Written, directed, and edited by student Tori Miller, the play follows Avabelle and Gabe, a young couple who FaceTime each other before their date later that day. After waking up to the call and speaking with her boyfriend, life seemed normal to Avabelle. Yet, once they hung up, she suddenly found herself awakening to Gabe's call, at the same time, on the same day, again and again. Desperate to stop this seemingly never-ending cycle, Avabelle tries to find out how to move on. Originally made as a short story, Miller brought "Good Afternoon, Angel" to our screens through two outstanding actors and a remarkably detailed script. 

With a cast of two, Madeleine Tyler and Spencer Kury created a brilliant dynamic duo. Tyler and Kury masterfully depicted everyday teens through their detailed characteristics, whether it was by holding a teddy bear or by not knowing the scout's honor hand signal. With Tyler's facial expressions and Kury's charming banter and mannerisms, Good Afternoon, Angel had personalities that shined, presenting a charming tone that brought the play to life.

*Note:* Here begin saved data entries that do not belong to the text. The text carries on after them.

(* ===== verification/ExpressionReferences.v ===== *)
(** * What an expression reads

    [src/src/domain/expressions/expression_references.ts]: the walk over the
    syntax tree of an expression that lists the models, the data and the step
    outputs it reads, and the analysis of every expression of a value. The trees
    are those of the CEL package; its parser, applied after the rewriting of
    hyphenated names, is the class [CelParser]. Sets are lists without
    duplicates, in the order of insertion.

    [references_are_sound] states what authorization relies on: for every
    evaluator whose namespaces answer through their accessors, an expression
    whose references are not wide has the same value in two repositories that
    agree on the references. *)

From Stdlib Require Import Ascii.
From S2P Require Import Prelude JsString ExpressionScanner.

(** ** Syntax trees of CEL *)

Module Cel.

Inductive Literal : Type := LString (s : string) | LOther (text : string).

(** [dot] is [.] or, optional, [.?]; [index] is [[]] or [[?]]; [other] any
    operator whose arguments are an array of nodes *)
Inductive ASTNode : Type :=
| value (v : Literal)
| id (name : string)
| dot (optional : bool) (target : ASTNode) (field : string)
| index (optional : bool) (target key : ASTNode)
| rcall (name : string) (receiver : ASTNode) (args : list ASTNode)
| call (name : string) (args : list ASTNode)
| unary (op : string) (arg : ASTNode)
| map_ (entries : list (ASTNode * ASTNode))
| other (op : string) (args : list ASTNode).

Section ASTNode_ind'.
Context (P : ASTNode → Prop).
Context (Hvalue : ∀ v, P (value v)) (Hid : ∀ x, P (id x)).
Context (Hdot : ∀ o n f, P n → P (dot o n f)).
Context (Hindex : ∀ o n k, P n → P k → P (index o n k)).
Context (Hrcall : ∀ name r args, P r → Forall P args → P (rcall name r args)).
Context (Hcall : ∀ name args, Forall P args → P (call name args)).
Context (Hunary : ∀ op n, P n → P (unary op n)).
Context (Hmap : ∀ l, Forall (λ kv, P kv.1 ∧ P kv.2) l → P (map_ l)).
Context (Hother : ∀ op args, Forall P args → P (other op args)).

Fixpoint ASTNode_ind' (n : ASTNode) : P n :=
  let fix nodes (l : list ASTNode) : Forall P l :=
    match l with [] => Forall_nil_2 P | n :: l => Forall_cons_2 P n l (ASTNode_ind' n) (nodes l) end in
  let fix entries (l : list (ASTNode * ASTNode)) : Forall (λ kv, P kv.1 ∧ P kv.2) l :=
    match l with
    | [] => Forall_nil_2 _
    | (k, v) :: l =>
        Forall_cons_2 (λ kv, P kv.1 ∧ P kv.2) (k, v) l (conj (ASTNode_ind' k) (ASTNode_ind' v)) (entries l)
    end in
  match n with
  | value v => Hvalue v
  | id x => Hid x
  | dot o n f => Hdot o n f (ASTNode_ind' n)
  | index o n k => Hindex o n k (ASTNode_ind' n) (ASTNode_ind' k)
  | rcall name r args => Hrcall name r args (ASTNode_ind' r) (nodes args)
  | call name args => Hcall name args (nodes args)
  | unary op n => Hunary op n (ASTNode_ind' n)
  | map_ l => Hmap l (entries l)
  | other op args => Hother op args (nodes args)
  end.
End ASTNode_ind'.

End Cel.

(** the parser of the evaluator's grammar; [None] for a text it refuses *)
Class CelParser := parseCel : string → option Cel.ASTNode.

Module References.
Import Cel.

(** ** The accumulator *)

Record SyncDataRead : Type := MkSync { resource : bool; allFiles : bool; fileSpecs : list string }.

Record t : Type := Mk {
  dataTargets : list string;
  modelTargets : list string;
  syncDataReads : gmap string SyncDataRead;
  dataWide : bool;
  stepTargets : list string;
  stepsWide : bool;
  usesEnv : bool;
  readsSelfOrInputs : bool;
  runTargets : list (string * string);
  runsComputed : bool;
  unanalyzable : bool;
}.

#[global] Instance SyncDataRead_eta : Eta SyncDataRead :=
  λ r, MkSync (resource r) (allFiles r) (fileSpecs r).
#[global] Instance References_eta : Eta t := λ a,
  Mk (dataTargets a) (modelTargets a) (syncDataReads a) (dataWide a) (stepTargets a) (stepsWide a)
     (usesEnv a) (readsSelfOrInputs a) (runTargets a) (runsComputed a) (unanalyzable a).

Definition empty : t := Mk [] [] ∅ false [] false false false [] false false.

Definition MODEL_SCOPED_DATA_ACCESSORS : list string := ["latest"; "version"; "listVersions"; "findBySpec"].
Definition MODEL_DATA_ACCESSORS : list string := ["resource"; "file"; "execution"].
Definition MODEL_DEFINITION_ACCESSORS : list string := ["input"; "definition"].
Definition BINDING_MACROS : list string := ["map"; "filter"; "all"; "exists"; "exists_one"].

Definition isFree (node : ASTNode) (name : string) (bound : list string) : bool :=
  match node with id x => bool_decide (x = name) && negb (bool_decide (name ∈ bound)) | _ => false end.

Definition stringLiteral (node : option ASTNode) : option string :=
  match node with
  | Some (value (LString s)) => if bool_decide (s = "") then None else Some s
  | _ => None
  end.

Definition addDataTarget (node : option ASTNode) (acc : t) : t :=
  match stringLiteral node with
  | None => acc <| dataWide := true |>
  | Some name => acc <| dataTargets := set_add name (dataTargets acc) |>
  end.

Definition syncReadOf (name : string) (acc : t) : SyncDataRead :=
  default (MkSync false false []) (syncDataReads acc !! name).

Definition addFileContentsRead (modelNode specNode : option ASTNode) (acc : t) : t :=
  match stringLiteral modelNode with
  | None => acc
  | Some name =>
      let read := syncReadOf name acc in
      let read := match stringLiteral specNode with
                  | None => read <| allFiles := true |>
                  | Some spec => read <| fileSpecs := set_add spec (fileSpecs read) |>
                  end in
      acc <| syncDataReads := <[name := read]> (syncDataReads acc) |>
  end.

Definition addModelEntry (name accessor : option string) (acc : t) : t :=
  match name with
  | None => acc <| dataWide := true |>
  | Some name =>
      let named s := bool_decide (accessor = Some s) in
      if match accessor with Some a => bool_decide (a ∈ MODEL_DEFINITION_ACCESSORS) | None => false end
      then acc <| modelTargets := set_add name (modelTargets acc) |>
      else
        let acc :=
          if match accessor with Some a => bool_decide (a ∈ MODEL_DATA_ACCESSORS) | None => false end
          then acc else acc <| modelTargets := set_add name (modelTargets acc) |> in
        let acc := acc <| dataTargets := set_add name (dataTargets acc) |> in
        if named "execution" then acc
        else
          let read := syncReadOf name acc in
          let read := if named "file" then read else read <| resource := true |> in
          let read := if named "resource" then read else read <| allFiles := true |> in
          acc <| syncDataReads := <[name := read]> (syncDataReads acc) |>
  end.

(** the name and the key node of [model.<name>] and [model[<key>]] *)
Definition modelEntry (node : ASTNode) (bound : list string)
    : option (option string * option ASTNode) :=
  match node with
  | dot _ target field => if isFree target "model" bound then Some (Some field, None) else None
  | index _ target key =>
      if isFree target "model" bound then Some (stringLiteral (Some key), Some key) else None
  | _ => None
  end.

Definition visitId (name : string) (bound : list string) (acc : t) : t :=
  if bool_decide (name ∈ bound) then acc
  else
    let named s := bool_decide (name = s) in
    let acc := if named "env" then acc <| usesEnv := true |> else acc in
    let acc := if named "self" || named "inputs" then acc <| readsSelfOrInputs := true |> else acc in
    let acc := if named "data" || named "model" || named "file" then acc <| dataWide := true |> else acc in
    let acc := if named "steps" then acc <| stepsWide := true |> else acc in
    if named "model" then acc <| runsComputed := true |> else acc.

(** what a call on a free namespace adds, before its arguments are visited *)
Definition dataCall (name : string) (args : list ASTNode) (acc : t) : t :=
  if bool_decide (name ∈ MODEL_SCOPED_DATA_ACCESSORS) then addDataTarget (head args) acc
  else acc <| dataWide := true |>.

Definition fileCall (name : string) (args : list ASTNode) (acc : t) : t :=
  if bool_decide (name = "contents")
  then addFileContentsRead (head args) (args !! 1) (addDataTarget (head args) acc)
  else acc <| dataWide := true |>.

Definition modelCall (name : string) (args : list ASTNode) (acc : t) : t :=
  match bool_decide (name = "method"), stringLiteral (head args), stringLiteral (args !! 1) with
  | true, Some model, Some method =>
      acc <| runTargets := runTargets acc ++ [(model, method)] |>
          <| dataTargets := set_add model (dataTargets acc) |>
  | _, _, _ => acc <| runsComputed := true |> <| dataWide := true |>
  end.

Fixpoint visit (node : ASTNode) (bound : list string) (acc : t) {struct node} : t :=
  match node with
  | value _ => acc
  | id name => visitId name bound acc
  | dot _ target field =>
      if isFree target "steps" bound then acc <| stepTargets := set_add field (stepTargets acc) |>
      else
        match modelEntry target bound with
        | Some (name, keyNode) =>
            let acc := addModelEntry name (Some field) acc in
            match target with
            | index _ _ key => visit key bound acc
            | _ => acc
            end
        | None =>
            match modelEntry node bound with
            | Some (name, _) => addModelEntry name None acc
            | None => visit target bound acc
            end
        end
  | index _ target key =>
      if isFree target "steps" bound then
        visit key bound
          match stringLiteral (Some key) with
          | None => acc <| stepsWide := true |>
          | Some name => acc <| stepTargets := set_add name (stepTargets acc) |>
          end
      else
        match modelEntry target bound with
        | Some (name, keyNode) =>
            let acc := addModelEntry name (stringLiteral (Some key)) acc in
            let acc := match target with index _ _ key => visit key bound acc | _ => acc end in
            visit key bound acc
        | None =>
            match modelEntry node bound with
            | Some (name, _) => visit key bound (addModelEntry name None acc)
            | None => visit key bound (visit target bound acc)
            end
        end
  | rcall name receiver args =>
      let visitAll bound l acc := foldl (λ acc a, visit a bound acc) acc l in
      if isFree receiver "data" bound then visitAll bound args (dataCall name args acc)
      else if isFree receiver "file" bound then visitAll bound args (fileCall name args acc)
      else if isFree receiver "model" bound then visitAll bound args (modelCall name args acc)
      else
        let plain :=
          let acc := visit receiver bound acc in
          match args with
          | id x :: rest =>
              if bool_decide (name ∈ BINDING_MACROS) then visitAll (x :: bound) rest acc
              else visitAll bound args acc
          | _ => visitAll bound args acc
          end in
        match args with
        | [id x; bound1; body] =>
            if bool_decide (name = "bind") && isFree receiver "cel" bound
            then visit body (x :: bound) (visit bound1 bound acc)
            else plain
        | _ => plain
        end
  | call _ args => foldl (λ acc a, visit a bound acc) acc args
  | unary _ arg => visit arg bound acc
  | map_ entries => foldl (λ acc kv, visit kv.2 bound (visit kv.1 bound acc)) acc entries
  | other _ args => foldl (λ acc a, visit a bound acc) acc args
  end.

(** what a text that does not parse is assumed to read *)
Definition failClosed : t :=
  empty <| dataWide := true |> <| stepsWide := true |> <| runsComputed := true |> <| usesEnv := true |>
        <| readsSelfOrInputs := true |> <| unanalyzable := true |>.

Section analysis.
Context `{CelParser}.

Definition analyzeExpression (celExpression : string) : t :=
  match parseCel celExpression with
  | None => failClosed
  | Some ast => visit ast [] empty
  end.

Record AnalyzedExpression : Type := MkAnalyzed { a_raw : string; a_paths : list string; references : t }.

(** an expression that is not written between [${{] and [}}] *)
Record Extra : Type := MkExtra { e_raw : string; e_celExpression : string; e_path : string }.

(** [add] on the map keyed by the raw text, in the order of insertion *)
Fixpoint addExpression (raw cel path : string) (seen : list AnalyzedExpression)
    : list AnalyzedExpression :=
  match seen with
  | [] => [MkAnalyzed raw [path] (analyzeExpression cel)]
  | e :: seen =>
      if bool_decide (a_raw e = raw) then MkAnalyzed (a_raw e) (a_paths e ++ [path]) (references e) :: seen
      else e :: addExpression raw cel path seen
  end.

Definition analyzeContentExpressions `{CelGrammar} (data : JsValue) (extra : list Extra)
    : list AnalyzedExpression :=
  let seen := foldl (λ seen e,
      addExpression (ExpressionParser.l_raw e) (ExpressionParser.celExpression e)
        (ExpressionParser.path e) seen) [] (ExpressionParser.extractExpressions data) in
  foldl (λ seen e, addExpression (e_raw e) (e_celExpression e) (e_path e) seen) seen extra.

Definition inScope (scope path : string) : bool :=
  bool_decide (path = scope) || startsWith path (scope +:+ ".") || startsWith path (scope +:+ "[").

Definition expressionsAddedByEdit (before after : list AnalyzedExpression) (retargeted : bool)
    (changedScopes : list string) : list AnalyzedExpression :=
  let inChangedScope path := existsb (λ scope, inScope scope path) changedScopes in
  List.filter (λ e,
    match List.find (λ b, bool_decide (a_raw b = a_raw e)) (rev before) with
    | None => true
    | Some stored =>
        existsb (λ path, negb (bool_decide (path ∈ a_paths stored)) || inChangedScope path) (a_paths e) ||
        retargeted && dataWide (references e) && readsSelfOrInputs (references e)
    end) after.

End analysis.
End References.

The play's runtime of 22 minutes represents months of scriptwriting and rewriting and two months of rehearsing and recording. Tori Miller's perseverance paid off, with the result being an incredibly well-written play. Miller based Avabelle and Gabe off their actors, a decision that resulted in unique, well-rounded characters. Miller's writing skills were able to capture and maintain the focus on the characters through delightful, witty dialogue and a captivating storyline. At the same time, her script was riddled with deeper meanings and symbolism, skillfully developing her characters beyond surface-level emotions and conversation through her thought-provoking writing. Whether it was the characters' clothes or the background of the setting, Miller ensured that foreshadowing and symbolism were always communicated. 

Perhaps the most powerful decision from Miller was through the way the script was revealed to the actors. Kury was given the whole script, while Tyler did not learn the end of the play until the last recording day. This technique gave the actors a distinctive reaction to the powerful ending to a touching story. 

With a FaceTime call being the gateway between Avabelle and Gabe, Good Afternoon, Angel wouldn't have been possible without Tori Miller's editing. Miller adds yet another item under her list of skills as she expertly pieced the show together. Her use of formatting style placed each actors' screen side by side and the addition of FaceTime graphics at the beginning of each call added a modern touch to the story. Along with details such as the heart emojis next to Gabe's name and the familiar ring of a FaceTime call, her excellent choices enhanced the context of the play. Together with Miller's editing and graphics, the audience is both greeted and departed by student Sofia Mesa-Morales' creative cover art for Good Afternoon, Angel, a beautiful artwork that encapsulates the entirety of the play. 

So, what would you do if you were stuck on a day that couldn't move on? Good Afternoon, Angel shows us that as much as we never want to let go of a time when everything was perfect, some things stay temporary, while love will last forever.